Les Villes tentaculaires, précédées des Campagnes hallucinées — 1895

Les rats du cimetière proche, Midi sonnant, Bourdonnent dans la cloche. Ils ont mordu le cœur des morts Et s’engraissent de ses remords. Ils dévorent le ver qui mange tout Et leur faim dure jusqu’au bout. Ce sont des rats Mangeant le monde De haut en bas. L’église ? — elle était large et solennelle Avec la foi des pauvres gens en elle, Et la voici anéantie Depuis qu’ils ont, les rats, Mangé l’hostie. Les blocs de granit se déchaussent Les niches d’or comme des fosses S’entr’ouvrent vides ; Toute la gloire évocatoire Tombe des hauts piliers et des absides À bas. Les rats, Ils ont rongé les auréoles bénévoles, Les jointes mains De la croyance aux lendemains, Les tendresses mystiques Au fond des yeux des extatiques Et les lèvres de la prière En baisers d’or sur les bouches de la misère ; Les rats, Ils ont rongé des bourgs entiers De haut en bas, Comme un grenier.
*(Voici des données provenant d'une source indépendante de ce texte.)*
Definition set_parameters (n : Z) (m : FunctionMetrics) : FunctionMetrics :=
  mkMetrics (metrics_variable_types m) (metrics_parameter_types m) (num_variables m)
    (accesses_globals m) (max_live_variables m) n (num_float_variables m) (num_runtime_calls m)
    (num_local_function_calls m) (num_local_routine_calls m) (has_vector_allocations m)
    (parameter_indices m).
Definition note_index (name : string) (i : Z) (m : FunctionMetrics) : FunctionMetrics :=
  mkMetrics (metrics_variable_types m) (metrics_parameter_types m) (num_variables m)
    (accesses_globals m) (max_live_variables m) (num_parameters m) (num_float_variables m)
    (num_runtime_calls m) (num_local_function_calls m) (num_local_routine_calls m)
    (has_vector_allocations m) (<[name := i]> (parameter_indices m)).

(** [function_metrics_\[name\]], which enters an empty record under a new name. *)
Definition update_metrics (name : string) (f : FunctionMetrics -> FunctionMetrics) (a : analyzer) : analyzer :=
  set_metrics (<[name := f (default FunctionMetrics_new (function_metrics_ a !! name))]>
    (function_metrics_ a)) a.
(** Those of the current function, and only inside a function. *)
Definition on_current (f : FunctionMetrics -> FunctionMetrics) (a : analyzer) : analyzer :=
  update_metrics (current_function_scope_ a) f a.
Definition in_global_scope (a : analyzer) : bool := String.eqb (current_function_scope_ a) "Global".
Definition on_function (f : FunctionMetrics -> FunctionMetrics) (a : analyzer) : analyzer :=
  if in_global_scope a then a else on_current f a.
Aussi Que maintenant s’en aillent Les tocsins fous ou les sonnailles Criant pitié, criant merci, Hurlant, par au delà des toits, Jusqu’aux échos qui meuglent, Nul plus n’entend et personne ne voit : Puisqu’elle est l’âme des champs, Pour bien longtemps, Aveugle. Et les seuls rats du cimetière proche, À l’Angelus hoquetant et tintant, Causent avec la cloche.